He received his master’s of arts in psychology and philosophy at Oxford University as a Rhodes Scholar and completed his doctorate with honors at Harvard Medical School, according to his bio.

Carl Marci

So, what makes him a fit with the Shopper Marketing Summit?

Marci is co-founder and chief science officer of Innerscope Research, which uses biometrics, eye tracking, facial coding and other techniques to predict consumer behavior.

On Tuesday, March 25, from 1:45 p.m. to 2:45 p.m., Marci will present consumer neuroscience insights gained from a partnership between Time Warner and Campbell’s Soup.

Supermarket News spoke with Marci about his company.

SN: Please discuss your background and what got you involved in Innerscope.

Marci: Innerscope came about during my time lecturing at the MIT Media Lab. I was fascinated with the doctor/patient relationship and was using biometric technology to study how some clinicians are able to establish great rapport. My future co-founder, Brian Levine, was at the MIT Sloan Business School and suggested we use the technology to measure audiences’ emotional engagement with advertising.

We began studying everything we could easily get our hands on and quickly realized that we could measure and predict the outcomes of everything from depression therapies to poker games, speed dating to viral videos.

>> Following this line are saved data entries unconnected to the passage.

(* ===== verification/SensorAgent.v ===== *)
(** * The sensor agent (services/sensor-agent/agent.py)

    Every sensor reports its health: what its clock, processor, memory and disk say, how
    fast the Suricata log grows, and what an optional exporter adds.  The parts that decide
    are here: the clock's acceptance, the tail of the log, the exporter's snapshot, the
    heartbeat and its schedule.

    What is read from the host is an argument: the fields of chrony's line, the numbers of
    [/proc], the log's identity and content at the time it is looked at, the exporter's
    document.  The schedule's clock is in microseconds. *)

From S2P Require Import Prelude Order PyVal PyString IsoTime BehavioralScores.
Set Default Proof Using "Type".

(** ** The clock (clock_measurement) *)

Definition unavailable : dict := [("clock_offset_ms", VNone); ("time_source", VNone); ("clock_status", VStr "unavailable")].
Definition at_field (n : nat) (fields : list string) : res string := match fields !! n with Some s => Ok s | None => Raise IndexError end.
Definition measured (fields : list string) : res dict :=
  if negb (length fields =? 14)%nat then Ok unavailable
  else
    f2 ← at_field 2 fields; stratum ← py_int (VStr f2);
    leap ← at_field 13 fields; refid ← at_field 0 fields; source ← at_field 1 fields;
    if negb (between 1 15 stratum) || negb (mem leap ["Normal"; "Insert second"; "Delete second"])
       || mem refid ["00000000"; "7F7F0101"] || negb (str_truthy source)
    then Ok unavailable
    else
      f4 ← at_field 4 fields; correction ← py_float (VStr f4);
      let offset := fmul (SFopp correction) (lit "1000") in
      if negb (is_finite offset) then Ok unavailable
      else
        f3 ← at_field 3 fields; reference ← py_float (VStr f3);
        if SFleb reference f0 then Ok unavailable
        else Ok [("clock_offset_ms", VFloat offset); ("time_source", VStr source); ("clock_status", VStr "synchronized")].
(** [None]: chrony did not answer. *)
Definition clock_measurement (fields : option (list string)) : dict :=
  match fields with
  | None => unavailable
  | Some fields => match measured fields with Ok d => d | Raise _ => unavailable end
  end.

(** ** Resources *)

Definition percent (part whole : Z) : float := fmul (lit "100") (fsub f1 (ratio part whole)).
(** [max(0, min(100, x))] *)
Definition clamped (x : float) : val :=
  if SFltb x (lit "100") then (if SFltb f0 x then VFloat x else VInt 0) else VInt 100.
(** The counters of the first line, [None] when they cannot be read; total and idle before. *)
Definition cpu_sample (ticks : option (list Z)) (previous : option (Z * Z)) : val * option (Z * Z) :=
  match ticks with
  | Some ((_ :: _ :: _ :: t3 :: t4 :: _) as ts) =>
      let total := foldr Z.add 0 ts in
      let idle := t3 + t4 in
      (match previous with
       | Some (total0, idle0) => if (total0 <? total) && (idle0 <=? idle) then clamped (percent (idle - idle0) (total - total0)) else VNone
       | None => VNone
       end, Some (total, idle))
  | _ => (VNone, None)
  end.

(** ** The log's growth (EveRates) *)

Fixpoint count_lines (s : string) : nat :=
  match s with EmptyString => 0 | String c s => if Ascii.eqb c "010" then S (count_lines s) else count_lines s end.
(** [data[:data.rfind(b"\n") + 1]], and what follows the first newline. *)
Fixpoint whole_part (s : string) : string :=
  match s with
  | EmptyString => ""
  | String c s => if Ascii.eqb c "010" then String c (whole_part s)
                  else match whole_part s with EmptyString => "" | w => String c w end
  end.
Fixpoint after_line (s : string) : string :=
  match s with EmptyString => "" | String c s => if Ascii.eqb c "010" then s else after_line s end.

Record mark := { k_identity : Z * Z; k_pos : nat; k_at : float; k_partial : bool }.
Definition _baseline (identity : Z * Z) (content : string) (now : float) : mark :=
  {| k_identity := identity; k_pos := String.length content; k_at := now;
     k_partial := str_truthy content && negb (ends_with newline content) |}.

Section rates.
Context (max_bytes : Z).
(** A log as it is opened: its device and inode, and its bytes; [None] when it cannot be. *)
Abbreviation view := (option ((Z * Z) * string)).
(** The mark kept, and the whole lines counted with the time they took. *)
Definition sample_log (now : float) (v : view) (prior : option mark) : option mark * option (string * float) :=
  match v with
  | None => (None, None)
  | Some (identity, content) =>
      match prior with
      | None => (Some (_baseline identity content now), None)
      | Some k =>
          let elapsed := fsub now (k_at k) in
          if negb (bool_decide (k_identity k = identity)) || (len content <? Z.of_nat (k_pos k))
             || SFleb elapsed f0 || (max_bytes <? len content - Z.of_nat (k_pos k))
          then (Some (_baseline identity content now), None)
          else
            let data := whole_part (drop_chars (k_pos k) content) in
            (Some {| k_identity := identity; k_pos := (k_pos k + String.length data)%nat; k_at := now;
                     k_partial := k_partial k && negb (str_truthy data) |},
             Some (if k_partial k && str_truthy data then after_line data else data, elapsed))
      end
  end.
Definition rate (n : nat) (elapsed : float) : float := fdiv (of_int (Z.of_nat n)) elapsed.
Fixpoint sample_logs (now : float) (logs : list (string * view)) (marks : gmap string mark) (complete : bool) (events size : float) :
    gmap string mark * (bool * (float * float)) :=
  match logs with
  | [] => (marks, (complete, (events, size)))
  | (path, v) :: logs =>
      let '(k, counted) := sample_log now v (marks !! path) in
      let marks := partial_alter (λ _, k) path marks in
      match counted with
      | None => sample_logs now logs marks false events size
      | Some (data, elapsed) =>
          sample_logs now logs marks complete (fadd events (rate (count_lines data) elapsed)) (fadd size (rate (String.length data) elapsed))
      end
  end.
Definition eve_sample (now : float) (logs : list (string * view)) (marks : gmap string mark) : gmap string mark * dict :=
  let '(marks, (complete, (events, size))) := sample_logs now logs marks (match logs with [] => false | _ => true end) f0 f0 in
  (marks, [("events_per_second", if complete then VFloat events else VNone); ("bytes_per_second", if complete then VFloat size else VNone)]).
End rates.

(** ** The exporter's snapshot (supplemental_metrics) *)

Definition empty_metrics : list (string * dict) :=
  [("capture", [("kernel_drops_total", VNone); ("suricata_capture_drops_total", VNone)]);
   ("eve", [("events_per_second", VNone); ("bytes_per_second", VNone)]);
   ("shipper", [("queue_depth", VNone); ("oldest_unsent_age_s", VNone)])].
Definition wanted_metrics : list (string * string) :=
  [("capture", "kernel_drops_total"); ("capture", "suricata_capture_drops_total"); ("shipper", "queue_depth"); ("shipper", "oldest_unsent_age_s")].
Definition is_counter (key : string) : bool := ends_with "_total" key || String.eqb key "queue_depth".
(** A number that is none of the Booleans, finite, not negative, and an integer for a counter. *)
Definition good_metric (key : string) (v : val) : res bool :=
  match v with
  | VInt z => _ ← float_of_Z z; Ok (0 <=? z)
  | VFloat f => Ok (is_finite f && SFleb f0 f && negb (is_counter key))
  | _ => Ok false
  end.
Definition metric_of (doc : dict) (section key : string) : res val :=
  d ← as_dict (dget_or section (VDict []) doc); Ok (dgetN key d).
Definition read_metric (doc : dict) (section key : string) : res (val * bool) :=
  v ← metric_of doc section key; g ← good_metric key v; Ok (v, g).
Definition put_metric (section key : string) (v : val) (m : list (string * dict)) : list (string * dict) :=
  (λ sd : string * dict, if String.eqb sd.1 section then (sd.1, dset key v sd.2) else sd) <$> m.
(** What was taken before an exception stays. *)
Fixpoint take_metrics (doc : dict) (todo : list (string * string)) (m : list (string * dict)) : list (string * dict) :=
  match todo with
  | [] => m
  | (section, key) :: todo =>
      match read_metric doc section key with
      | Raise _ => m
      | Ok (v, g) => take_metrics doc todo (if g then put_metric section key v m else m)
      end
  end.
Definition fresh_doc (loads : string → res val) (raw : string) (now : float) (max_age : float) : res (option dict) :=
  if 16384 <? len raw then Ok None
  else
    v ← loads raw;
    doc ← match v with VDict d => Ok d | _ => Raise TypeError end;
    t ← dindex "observed_at_unix" doc; f ← py_float t;
    let age := fsub now f in
    if negb (is_finite age) || negb (SFleb f0 age && SFleb age max_age) then Ok None else Ok (Some doc).
(** [raw] is [None] when the file cannot be read, or none is configured. *)
Definition supplemental_metrics (loads : string → res val) (raw : option string) (now : float) : list (string * dict) :=
  match raw with
  | None => empty_metrics
  | Some raw => match fresh_doc loads raw now (lit "60") with Ok (Some doc) => take_metrics doc wanted_metrics empty_metrics | _ => empty_metrics end
  end.

(** ** Heartbeats and their schedule (Agent) *)

Record identity_ := { a_uuid : string; a_tenant : string; a_site : string; a_versions : dict }.
Definition heartbeat (a : identity_) (bus : string) (observed_at : Z) (resources clock eve : dict) (extra : list (string * dict)) : dict :=
  dset "eve" (VDict eve)
    ([("schema_version", VStr "sensor-health.v1"); ("sensor_uuid", VStr (a_uuid a)); ("tenant", VStr (a_tenant a)); ("site", VStr (a_site a));
      ("versions", VDict (a_versions a)); ("observed_at", VStr (isoformat observed_at)); ("resources", VDict resources);
      ("connectivity", VDict [("bus", VStr bus)])] ++ ((λ sd : string * dict, (sd.1, VDict sd.2)) <$> extra) ++ clock).
(** The next heartbeat's time, once this one ended [now]. *)
Definition next_deadline (interval deadline now : Z) : Z :=
  let d := deadline + interval in
  if d <? now then d + ((now - d) / interval + 1) * interval else d.
(** The loop: when a heartbeat begins, the time it was due, and what the bus is said to be.
    A heartbeat takes time, and a wait lasts at least as long as it should. *)
Record loop := { l_at : Z; l_deadline : Z; l_bus : string }.
Inductive turn (interval : Z) (l : loop) : loop → Prop :=
| beats now sent at_ : l_at l <= now → now + Z.max 0 (next_deadline interval (l_deadline l) now - now) <= at_ →
    turn interval l {| l_at := at_; l_deadline := next_deadline interval (l_deadline l) now;
                       l_bus := if (sent : bool) then "connected" else "disconnected" |}.
Definition begun (t0 : Z) : loop := {| l_at := t0; l_deadline := t0; l_bus := "unknown" |}.

(** ** Facts: the log *)

Lemma count_app a b : count_lines (a +:+ b) = (count_lines a + count_lines b)%nat.
Proof. induction a as [|c a IH]; [done|]. cbn. destruct (Ascii.eqb c "010"); rewrite IH; lia. Qed.
Lemma whole_part_count s : whole_part s ≠ "" → (0 < count_lines (whole_part s))%nat.
Proof.
  induction s as [|c s IH]; [done|]. cbn. destruct (Ascii.eqb c "010") eqn:E; [cbn; rewrite E; lia|].
  destruct (whole_part s) as [|d w]; [done|]. intros _. change (0 < count_lines (String c (String d w)))%nat. cbn [count_lines].
  rewrite E. apply IH. done.
Qed.
Lemma whole_part_spec s : ∃ r, s = whole_part s +:+ r ∧ count_lines r = 0%nat.
Proof.
  induction s as [|c s (r & Hs & Hr)]; [by exists ""|]. cbn. destruct (Ascii.eqb c "010") eqn:E; [exists r; by rewrite Hs at 1|].
  destruct (whole_part s) as [|d w]; [exists (String c s); cbn; by rewrite E, Hs|]. exists r. by rewrite Hs at 1.
Qed.
Lemma after_line_spec s : (0 < count_lines s)%nat → ∃ u, s = u +:+ newline +:+ after_line s ∧ count_lines u = 0%nat.
Proof.
  induction s as [|c s IH]; cbn; [lia|]. destruct (Ascii.eqb_spec c "010") as [->|E]; intros H; [by exists ""|].
  destruct (IH H) as (u & Hs & Hu). exists (String c u). cbn. rewrite (proj2 (Ascii.eqb_neq c "010") E). by rewrite Hs at 1.
Qed.
Lemma after_line_app a b : (0 < count_lines a)%nat → after_line (a +:+ b) = after_line a +:+ b.
Proof. induction a as [|c a IH]; cbn; [lia|]. destruct (Ascii.eqb c "010"); [done|]. apply IH. Qed.
(** What is appended completes what was left, and only that is read again. *)
Lemma whole_part_app a x : whole_part (a +:+ x) = whole_part a +:+ whole_part (drop_chars (String.length (whole_part a)) (a +:+ x)).
Proof.
  induction a as [|c a IH]; [by destruct x|]. cbn. destruct (Ascii.eqb c "010") eqn:E; [cbn; by rewrite IH|].
  destruct (whole_part a) as [|d w] eqn:Ew; [cbn; rewrite E; done|]. rewrite IH. done.
Qed.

Realizing how effectively our rudimentary algorithms predicted outcomes — and how powerfully emotions drive behavior — we founded Innerscope in 2006. We have been working with major brands — including P&G, Fox, Campbell Soup and Google — to help them better understand and connect with the hearts and minds of consumers ever since.

Read more: Shopper Marketing Summit to honor three executives

SN: What is consumer neuroscience and why is it so important in today's changing media landscape?

Marci: We believe that understanding the whole consumer is critical for marketers seeking to maximize in-market performance. In a media landscape that continues to evolve, you need to understand what consumers will tell you, through conscious measures of self-report. But you also must understand what they’re not telling you, which can only be uncovered through non-conscious measures of attention and emotional response.

Consumer neuroscience brings together technologies go beyond conscious measures and capture non-conscious responses to deliver a deeper understanding of the whole consumer. We have demonstrated multiple times that by more completely understanding consumers, marketers can better predict behavior, thereby enabling themselves to tie media and marketing research directly to financial results.

SN: Please provide a summary of some of the key points of your presentation.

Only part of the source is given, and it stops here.